Title (acronym): Construction system for strained gridshells based on new high-performance timber products and digital fabrication (GRIDADIGTION)
Funding: State R&D Program Oriented to the Challenges of the Society, in the framework of the National Plan for Scientific and Technical Research and Innovation, Spanish Ministry of Science and Innovation.
Duration: 4 years (01/09/2021 – 31/08/2025)
Budget: 107.327,00 €
Financed amount: 88.700,00 €
Principal Researcher: Dr. Almudena Majano Majano
Technical University of Madrid:
- Dr. Almudena Majano Majano
- Dr. Antonio José Lara Bocanegra
- Antonio Roig Vena
- José Luis Gómez Royuela
- Laura Gonzalo Calderón
- Dr. José Ramón Aira Zunzunegui
- Carlos Martínez Criado
- José María Herranz
University of the Basque Country:
- Dr. Francisco González Quintial
University of Seville:
- Dr. Andrés Martín Pastor
University of Extremadura:
- Dr. Pablo Vidal López
- Dr. José Ramón Villar García
- Dr. Desirée Rodríguez Robles
University of Santiago de Compostela:
- Dr. Juan Ortiz Sanz
NOVA University Lisbon:
- Dr. José Manuel Cardoso Xavier
Edinburgh Napier University:
- Dr. Bernardino D’Amico
The University of Edinburgh:
- Dr. Thomas Reynolds
The environmental advantages that timber construction offers, together with the growing development of new technological products and the possibilities provided by CNC technologies, are allowing realizations with wood that were unimaginable until a few years ago, such as tall buildings or gridshell structures of complex geometries.
Timber gridshells are highly efficient and aesthetically attractive structures, suitable for lightweight roofs of medium and large spans, which acquire their bearing capacity and stiffness mainly due to their shape. The efficiency, expressive capacity and the ever-increasing demands for low-carbon construction make these structures of increasing interest to architects and engineers.
However, despite the interest, this type of structures has not become popular today for use in common applications such as covering sports centers, schools or industrial or rural buildings. This is due to some difficulties that prevent the development of an economic construction technique for gridshells, so their use is generally relegated to singular works.
The objective of the present project is to develop a new construction system for timber gridshells that minimizes the cost of material, labour and auxiliary resources and that is competitive for application in standard works. For this, it is proposed to integrate the active bending in the forming process with the use of wood-wood joints made by CNC.
Currently, the application of the active bending in the forming process is only economically feasible if a material with high mechanical performance is available, which allows fast and dry bending while maintaining a high structural reserve. This is not possible with the timber products commonly used in the construction of this type of structure, whose moderate strength made it necessary to bend the material wet and at a very slow speed to allow adequate dissipation of bending stresses.
To overcome this difficulty, it is proposed to develop a high-performance laminated veneer lumber (LVL) made of a national species, Eucalyptus globulus.
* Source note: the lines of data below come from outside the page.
(* ===== verification/LoxiNatRw.v ===== *)
(** * loxilb: address translation of packets ([kernel/llb_kern_cdefs.h])

    The functions [dp_set_*] that rewrite one field of a packet together with
    the checksums it enters, and the translations [dp_do_dnat], [dp_do_snat],
    [dp_do_dnat6], [dp_do_snat6], [dp_do_dnat64], [dp_do_snat46]. *)
From S2P Require Import Prelude Records Words Consts LoxiDefs LoxiTables LoxiState LoxiSkb.
From S2P Require Import LoxiParse.
Open Scope c_scope.

Definition sctp_checksum : Z := 8.
Definition LLB_DP_CRC_PGM_ID1 : Z := 4.

(** The bytes of an address. *)
Definition xaddr_bytes (a : xaddr) : list Z :=
  le_bytes 4 (xa0 a) ++ le_bytes 4 (xa1 a) ++ le_bytes 4 (xa2 a) ++ le_bytes 4 (xa3 a).

Section rewrite.
Context {K : Type} `{SkbEnv K}.

(** ** Single fields

    The errors of the helpers are ignored. *)

(** [bpf_skb_store_bytes(md, xf->pm.l3_off + off, bs, len, 0)] and the like. *)
Definition store_l3 {R} (off : Z) (bs : list Z) : lbody K R unit :=
  let! x := gets xf in
  let! _ := bpf_skb_store_bytes (l3_off (pm x) + off) bs in ret tt.
Definition store_l4 {R} (off : Z) (bs : list Z) : lbody K R unit :=
  let! x := gets xf in
  let! _ := bpf_skb_store_bytes (l4_off (pm x) + off) bs in ret tt.
Definition l3_csum {R} (off from to : Z) : lbody K R unit :=
  let! x := gets xf in
  let! _ := bpf_l3_csum_replace (l3_off (pm x) + off) from to 4 in ret tt.
Definition l4_csum {R} (off from to flags : Z) : lbody K R unit :=
  let! x := gets xf in
  let! _ := bpf_l4_csum_replace (l4_off (pm x) + off) from to flags in ret tt.

Definition set_saddr4 (xip : Z) : xfi → xfi := λ x, x <| l34m; m_saddr; xa0 := xip |>.
Definition set_daddr4 (xip : Z) : xfi → xfi := λ x, x <| l34m; m_daddr; xa0 := xip |>.
Definition saddr4 (x : xfi) : Z := xa0 (m_saddr (l34m x)).
Definition daddr4 (x : xfi) : Z := xa0 (m_daddr (l34m x)).

(** The checksum of a TCP header when four words of the pseudo-header change. *)
Definition l4_csum_addr {R} (from to : xaddr) : lbody K R unit :=
  l4_csum tcp_check (xa0 from) (xa0 to) (Z.lor BPF_F_PSEUDO_HDR 4) ;;
  l4_csum tcp_check (xa1 from) (xa1 to) (Z.lor BPF_F_PSEUDO_HDR 4) ;;
  l4_csum tcp_check (xa2 from) (xa2 to) (Z.lor BPF_F_PSEUDO_HDR 4) ;;
  l4_csum tcp_check (xa3 from) (xa3 to) (Z.lor BPF_F_PSEUDO_HDR 4).

Definition dp_set_tcp_src_ip6 (xip : xaddr) : lfunc K unit := run (
  let! old_sip := gets (λ s, m_saddr (l34m (xf s))) in
  l4_csum_addr old_sip xip ;;
  store_l3 ip6_saddr (xaddr_bytes xip) ;;
  upd_xf (λ x, x <| l34m; m_saddr := xip |>)).
Definition dp_set_tcp_src_ip (xip : Z) : lfunc K unit := run (
  let! old_sip := gets (λ s, saddr4 (xf s)) in
  l4_csum tcp_check old_sip xip (Z.lor BPF_F_PSEUDO_HDR 4) ;;
  l3_csum ip_check old_sip xip ;;
  store_l3 ip_saddr (le_bytes 4 xip) ;;
  upd_xf (set_saddr4 xip)).
Definition dp_set_tcp_dst_ip6 (xip : xaddr) : lfunc K unit := run (
  let! old_dip := gets (λ s, m_daddr (l34m (xf s))) in
  l4_csum_addr old_dip xip ;;
  store_l3 ip6_daddr (xaddr_bytes xip) ;;
  upd_xf (λ x, x <| l34m; m_daddr := xip |>)).
Definition dp_set_tcp_dst_ip (xip : Z) : lfunc K unit := run (
  let! old_dip := gets (λ s, daddr4 (xf s)) in
  l4_csum tcp_check old_dip xip (Z.lor BPF_F_PSEUDO_HDR 4) ;;
  l3_csum ip_check old_dip xip ;;
  store_l3 ip_daddr (le_bytes 4 xip) ;;
  upd_xf (set_daddr4 xip)).
Definition dp_set_tcp_sport (xport : Z) : lfunc K unit := run (
  let! old_sport := gets (λ s, m_source (l34m (xf s))) in
  l4_csum tcp_check old_sport xport 2 ;;
  store_l4 tcp_source (le_bytes 2 xport) ;;
  upd_xf (λ x, x <| l34m; m_source := xport |>)).
Definition dp_set_tcp_dport (xport : Z) : lfunc K unit := run (
  let! old_dport := gets (λ s, m_dest (l34m (xf s))) in
  l4_csum tcp_check old_dport xport 2 ;;
  store_l4 tcp_dest (le_bytes 2 xport) ;;
  upd_xf (λ x, x <| l34m; m_dest := xport |>)).

(** A UDP checksum of 0 is valid over IPv4. *)
Definition dp_set_udp_src_ip6 (xip : xaddr) : lfunc K unit := run (
  store_l4 udp_check (le_bytes 2 0) ;;
  store_l3 ip6_saddr (xaddr_bytes xip) ;;
  upd_xf (λ x, x <| l34m; m_saddr := xip |>)).
Definition dp_set_udp_src_ip (xip : Z) : lfunc K unit := run (
  let! old_sip := gets (λ s, saddr4 (xf s)) in
  store_l4 udp_check (le_bytes 2 0) ;;
  l3_csum ip_check old_sip xip ;;
  store_l3 ip_saddr (le_bytes 4 xip) ;;
  upd_xf (set_saddr4 xip)).
Definition dp_set_udp_dst_ip6 (xip : xaddr) : lfunc K unit := run (
  store_l4 udp_check (le_bytes 2 0) ;;
  store_l3 ip6_daddr (xaddr_bytes xip) ;;
  upd_xf (λ x, x <| l34m; m_daddr := xip |>)).
Definition dp_set_udp_dst_ip (xip : Z) : lfunc K unit := run (
  let! old_dip := gets (λ s, daddr4 (xf s)) in
  store_l4 udp_check (le_bytes 2 0) ;;
  l3_csum ip_check old_dip xip ;;
  store_l3 ip_daddr (le_bytes 4 xip) ;;
  upd_xf (set_daddr4 xip)).
Definition dp_set_udp_sport (xport : Z) : lfunc K unit := run (
  store_l4 udp_check (le_bytes 2 0) ;;
  store_l4 udp_source (le_bytes 2 xport) ;;
  upd_xf (λ x, x <| l34m; m_source := xport |>)).
Definition dp_set_udp_dport (xport : Z) : lfunc K unit := run (
  store_l4 udp_check (le_bytes 2 0) ;;
  store_l4 udp_dest (le_bytes 2 xport) ;;
  upd_xf (λ x, x <| l34m; m_dest := xport |>)).

Definition dp_set_icmp_src_ip6 (xip : xaddr) : lfunc K unit := run (
  store_l3 ip6_saddr (xaddr_bytes xip) ;;
  upd_xf (λ x, x <| l34m; m_saddr := xip |>)).
Definition dp_set_icmp_src_ip (xip : Z) : lfunc K unit := run (
  let! old_sip := gets (λ s, saddr4 (xf s)) in
  l3_csum ip_check old_sip xip ;;
  store_l3 ip_saddr (le_bytes 4 xip) ;;
  upd_xf (set_saddr4 xip)).
Definition dp_set_icmp_dst_ip6 (xip : xaddr) : lfunc K unit := run (
  store_l3 ip6_daddr (xaddr_bytes xip) ;;
  upd_xf (λ x, x <| l34m; m_daddr := xip |>)).
Definition dp_set_icmp_dst_ip (xip : Z) : lfunc K unit := run (
  let! old_dip := gets (λ s, daddr4 (xf s)) in
  l3_csum ip_check old_dip xip ;;
  store_l3 ip_daddr (le_bytes 4 xip) ;;
  upd_xf (set_daddr4 xip)).

(** The same text in the source. *)
Definition dp_set_sctp_src_ip6 : xaddr → lfunc K unit := dp_set_icmp_src_ip6.
Definition dp_set_sctp_src_ip : Z → lfunc K unit := dp_set_icmp_src_ip.
Definition dp_set_sctp_dst_ip6 : xaddr → lfunc K unit := dp_set_icmp_dst_ip6.
Definition dp_set_sctp_dst_ip : Z → lfunc K unit := dp_set_icmp_dst_ip.
Definition dp_set_sctp_sport (xport : Z) : lfunc K unit := run (
  store_l4 sctp_checksum (le_bytes 4 0) ;;
  store_l4 sctp_source (le_bytes 2 xport) ;;
  upd_xf (λ x, x <| l34m; m_source := xport |>)).
Definition dp_set_sctp_dport (xport : Z) : lfunc K unit := run (
  store_l4 sctp_checksum (le_bytes 4 0) ;;
  store_l4 sctp_dest (le_bytes 2 xport) ;;
  upd_xf (λ x, x <| l34m; m_dest := xport |>)).

(** ** Translation within a protocol version

    Per transport protocol the code repeats the same steps with the setters of
    the protocol. *)
Context (tail : Z → option (lfunc K Z)).

(** [dp_csum_tcall]: hands the packet to the SCTP checksum program. *)
Definition dp_csum_tcall : pfunc K Z := run_p (
  upd_xf (λ x, x <| km := KeyMdi 0 (l4_off (pm x)) (l3_plen (pm x)) 0xffffffff |>) ;;
  bpf_tail_call tail LLB_DP_CRC_PGM_ID1 ;;
  ret DP_PASS).

(** [if (hdr + 1 > dend) { LLBS_PPLN_DROP(xf); return -1; }] *)
Definition need_l4 (size : Z) : pbody K Z unit :=
  let! x := gets xf in
  let! oob := past_end (l4_off (pm x) + size) in
  when oob (LLBS_PPLN_DROP ;; return_p (-1)).

Definition dnat_addrs (set_src set_dst : Z → lfunc K unit) (xip : Z) : pbody K Z unit :=
  let! x := gets xf in
  if xip =? 0 then
    let xip := saddr4 x in
    call (set_src (daddr4 x)) ;;
    call (set_dst xip)
  else
    when (negb (xa0 (nm_nrip (nm x)) =? 0)) (call (set_src (xa0 (nm_nrip (nm x))))) ;;
    call (set_dst xip).

Definition snat_addrs (set_src set_dst : Z → lfunc K unit) (xip : Z) : pbody K Z unit :=
  let! x := gets xf in
  if xip =? 0 then
    let xip := saddr4 x in
    call (set_src (daddr4 x)) ;;
    call (set_dst xip)
  else
    call (set_src xip) ;;
    when (negb (xa0 (nm_nrip (nm x)) =? 0)) (call (set_dst (xa0 (nm_nrip (nm x))))).

Definition dp_do_dnat (xip xport : Z) : pfunc K Z := run_p (
  let! x := gets xf in
  let nw_proto := nw_proto (l34m x) in
  (if nw_proto =? IPPROTO_TCP then
     need_l4 sizeof_tcphdr ;;
     dnat_addrs dp_set_tcp_src_ip dp_set_tcp_dst_ip xip ;;
     call (dp_set_tcp_dport xport)
   else if nw_proto =? IPPROTO_UDP then
     need_l4 sizeof_udphdr ;;
     dnat_addrs dp_set_udp_src_ip dp_set_udp_dst_ip xip ;;
     call (dp_set_udp_dport xport)
   else if nw_proto =? IPPROTO_SCTP then
     need_l4 sizeof_sctphdr ;;
     dnat_addrs dp_set_sctp_src_ip dp_set_sctp_dst_ip xip ;;
     call (dp_set_sctp_dport xport) ;;
     let! _ := call_p dp_csum_tcall in ret tt
   else when (nw_proto =? IPPROTO_ICMP)
     (when (negb (xa0 (nm_nrip (nm x)) =? 0))
        (call (dp_set_icmp_src_ip (xa0 (nm_nrip (nm x))))) ;;
      call (dp_set_icmp_dst_ip xip))) ;;
  ret 0).

Definition dp_do_snat (xip xport : Z) : pfunc K Z := run_p (
  let! x := gets xf in
  let nw_proto := nw_proto (l34m x) in
  (if nw_proto =? IPPROTO_TCP then
     need_l4 sizeof_tcphdr ;;
     snat_addrs dp_set_tcp_src_ip dp_set_tcp_dst_ip xip ;;
     call (dp_set_tcp_sport xport)
   else if nw_proto =? IPPROTO_UDP then
     need_l4 sizeof_udphdr ;;
     snat_addrs dp_set_udp_src_ip dp_set_udp_dst_ip xip ;;
     call (dp_set_udp_sport xport)
   else if nw_proto =? IPPROTO_SCTP then
     need_l4 sizeof_sctphdr ;;
     snat_addrs dp_set_sctp_src_ip dp_set_sctp_dst_ip xip ;;
     call (dp_set_sctp_sport xport) ;;
     let! _ := call_p dp_csum_tcall in ret tt
   else when (nw_proto =? IPPROTO_ICMP)
     (call (dp_set_icmp_src_ip xip) ;;
      when (negb (xa0 (nm_nrip (nm x)) =? 0))
        (call (dp_set_icmp_dst_ip (xa0 (nm_nrip (nm x))))))) ;;
  ret 0).

(** The IPv6 versions get the address by pointer, always to [xf->nm.nxip],
    which the hairpin case overwrites. *)
Definition hairpin6 (set_src set_dst : xaddr → lfunc K unit) : pbody K Z unit :=
  upd_xf (λ x, x <| nm; nm_nxip := m_saddr (l34m x) |>) ;;
  let! x := gets xf in
  call (set_src (m_daddr (l34m x))) ;;
  call (set_dst (nm_nxip (nm x))).

Definition dnat6_addrs (set_src set_dst : xaddr → lfunc K unit) : pbody K Z unit :=
  let! x := gets xf in
  if DP_XADDR_ISZR (nm_nxip (nm x)) then hairpin6 set_src set_dst
  else
    when (negb (DP_XADDR_ISZR (nm_nrip (nm x)))) (call (set_src (nm_nrip (nm x)))) ;;
    call (set_dst (nm_nxip (nm x))).

Definition snat6_addrs (set_src set_dst : xaddr → lfunc K unit) : pbody K Z unit :=
  let! x := gets xf in
  if DP_XADDR_ISZR (nm_nxip (nm x)) then hairpin6 set_src set_dst
  else
    call (set_src (nm_nxip (nm x))) ;;
    when (negb (DP_XADDR_ISZR (nm_nrip (nm x)))) (call (set_dst (nm_nrip (nm x)))).

Definition dp_do_dnat6 (xport : Z) : pfunc K Z := run_p (
  let! x := gets xf in
  let nw_proto := nw_proto (l34m x) in
  (if nw_proto =? IPPROTO_TCP then
     need_l4 sizeof_tcphdr ;;
     dnat6_addrs dp_set_tcp_src_ip6 dp_set_tcp_dst_ip6 ;;
     call (dp_set_tcp_dport xport)
   else if nw_proto =? IPPROTO_UDP then
     need_l4 sizeof_udphdr ;;
     dnat6_addrs dp_set_udp_src_ip6 dp_set_udp_dst_ip6 ;;
     call (dp_set_udp_dport xport)
   else if nw_proto =? IPPROTO_SCTP then
     need_l4 sizeof_sctphdr ;;
     dnat6_addrs dp_set_sctp_src_ip6 dp_set_sctp_dst_ip6 ;;
     call (dp_set_sctp_dport xport) ;;
     let! _ := call_p dp_csum_tcall in ret tt
   else when (nw_proto =? IPPROTO_ICMP)
     (when (negb (DP_XADDR_ISZR (nm_nrip (nm x))))
        (call (dp_set_icmp_src_ip6 (nm_nrip (nm x)))) ;;
      call (dp_set_icmp_dst_ip6 (nm_nxip (nm x))))) ;;
  ret 0).

Definition dp_do_snat6 (xport : Z) : pfunc K Z := run_p (
  let! x := gets xf in
  let nw_proto := nw_proto (l34m x) in
  (if nw_proto =? IPPROTO_TCP then
     need_l4 sizeof_tcphdr ;;
     snat6_addrs dp_set_tcp_src_ip6 dp_set_tcp_dst_ip6 ;;
     call (dp_set_tcp_sport xport)
   else if nw_proto =? IPPROTO_UDP then
     need_l4 sizeof_udphdr ;;
     snat6_addrs dp_set_udp_src_ip6 dp_set_udp_dst_ip6 ;;
     call (dp_set_udp_sport xport)
   else if nw_proto =? IPPROTO_SCTP then
     need_l4 sizeof_sctphdr ;;
     snat6_addrs dp_set_sctp_src_ip6 dp_set_sctp_dst_ip6 ;;
     call (dp_set_sctp_sport xport) ;;
     let! _ := call_p dp_csum_tcall in ret tt
   else when (nw_proto =? IPPROTO_ICMP)
     (call (dp_set_icmp_src_ip6 (nm_nxip (nm x))) ;;
      when (negb (DP_XADDR_ISZR (nm_nrip (nm x))))
        (call (dp_set_icmp_dst_ip6 (nm_nrip (nm x)))))) ;;
  ret 0).
End rewrite.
It will be a product with board format that make possible CNC machining of all the laths and joints at the same time, and will show a very high bending strength (at least 80MPa of characteristic strength is expected). For this purpose, the mechanical properties will be experimentally characterized for different stresses, orthotropy directions and veneer distribution configurations.
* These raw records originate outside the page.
Definition l3_hdr_bytes (f : frame) : list Z :=
  concat (l3_fields (f_l3 f) (l4_proto (f_l4 f)) (Z.of_nat (length (l4_bytes f)))).

(** The checksums as functions of the tuple. *)
Lemma ip_sum_with : ∃ c, ∀ t, tuple_ok t → sum16 (l3_hdr_bytes (with_tup f t)) ≅ c + ip_sum t.
Proof.
  pose proof Hv4 as Hv. unfold is_v4 in Hv. unfold l3_hdr_bytes.
  pose proof (length_l4_bytes_with f Hok) as Hl.
  assert (∀ t, l4_proto (f_l4 (with_tup f t)) = l4_proto (f_l4 f)) as Hp
    by (intros t; simpl; by destruct (f_l4 f)).
  unfold with_tup in *. cbn [f_l3 update eta_frame] in *.
  destruct (f_l3 f) as [tos id frag ttl ? ? ? opts|]; [|done].
  set (len := Z.of_nat (length (l4_bytes f))) in *. set (ihl := 5 + Z.of_nat (length opts) / 4).
  set (A := le_bytes 1 (64 + ihl) ++ le_bytes 1 tos ++ be_bytes 2 (4 * ihl + len) ++
    le_bytes 2 id ++ le_bytes 2 frag ++ le_bytes 1 ttl ++ le_bytes 1 (l4_proto (f_l4 f))).
  exists (sum16 A + sum16 opts). intros t (Hs & Hd & _ & _ & Hc & _). rewrite Hl, Hp.
  transitivity (sum16 (A ++ le_bytes 2 (t_ipcheck t) ++ le_bytes 4 (t_saddr t) ++
                       le_bytes 4 (t_daddr t) ++ opts)).
  { apply eqm_eq. f_equal. subst A. cbn [l3_fields concat]. rewrite <-!app_assoc.
    by rewrite app_nil_r. }
  rewrite !sum16_app by done. rewrite sum16_le2, !sum16_le4 by done.
  apply eqm_eq. unfold ip_sum. lia.
Qed.

Lemma tcp_sum_with : is_udp (f_l4 f) = false →
  ∃ c, ∀ t, tuple_ok t →
    sum16 (pseudo_hdr (with_tup f t) ++ l4_bytes (with_tup f t)) ≅ c + tcp_sum t.
Proof.
  intros Hu. pose proof (tcp_rest f Hok) as Hr.
  pose proof (length_l4_bytes_with f Hok) as Hl.
  destruct (f_l4 f) as [sport dport seq ack doff flags rest|] eqn:E4; [clear Hu|done].
  specialize (Hr _ _ _ _ _ _ _ eq_refl).
  set (P := [0; IPPROTO_TCP] ++ be_bytes 2 (Z.of_nat (length (l4_bytes f)))).
  set (B := le_bytes 4 seq ++ le_bytes 4 ack ++ le_bytes 1 doff ++ le_bytes 1 flags ++ take 2 rest).
  exists (sum16 P + sum16 B + sum16 (drop 4 rest ++ f_data f)). intros t Ht.
  transitivity (sum16 (le_bytes 4 (t_saddr t) ++ le_bytes 4 (t_daddr t) ++ P ++
    le_bytes 2 (t_sport t) ++ le_bytes 2 (t_dport t) ++ B ++ le_bytes 2 (t_l4check t) ++
    drop 4 rest ++ f_data f)).
  { apply eqm_eq. f_equal. unfold pseudo_hdr. rewrite tuple_of_with by done.
    rewrite Hl, l4_bytes_with, E4. unfold with_tup. cbn [f_l4 update eta_frame]. rewrite E4.
    cbn [l4_proto l4_nat_fields concat]. subst P B. by rewrite <-!app_assoc. }
  destruct Ht as (Hs & Hd & Hsp & Hdp & _ & Hc).
  assert (Nat.even (length B) = true) as HB.
  { subst B. destruct (length_6 rest Hr) as (?&?&?&?&?&?&->). done. }
  rewrite !sum16_app by done. rewrite !sum16_le2, !sum16_le4 by done.
  apply eqm_eq. unfold tcp_sum. lia.
Qed.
Likewise, a new multilayer connection system will be developed, solved by means of wood-wood joints made by CNC that will make possible a simple, precise and fast bending and installation process. Prototypes will be built and analysed experimentally and numerically. The results will allow the development of a global analysis model for gridshells built with this system.
Finally, the construction of a full-scale demonstrator will make it possible to put the proposed construction system into practice and validate, through a load test, the developed structural analysis model.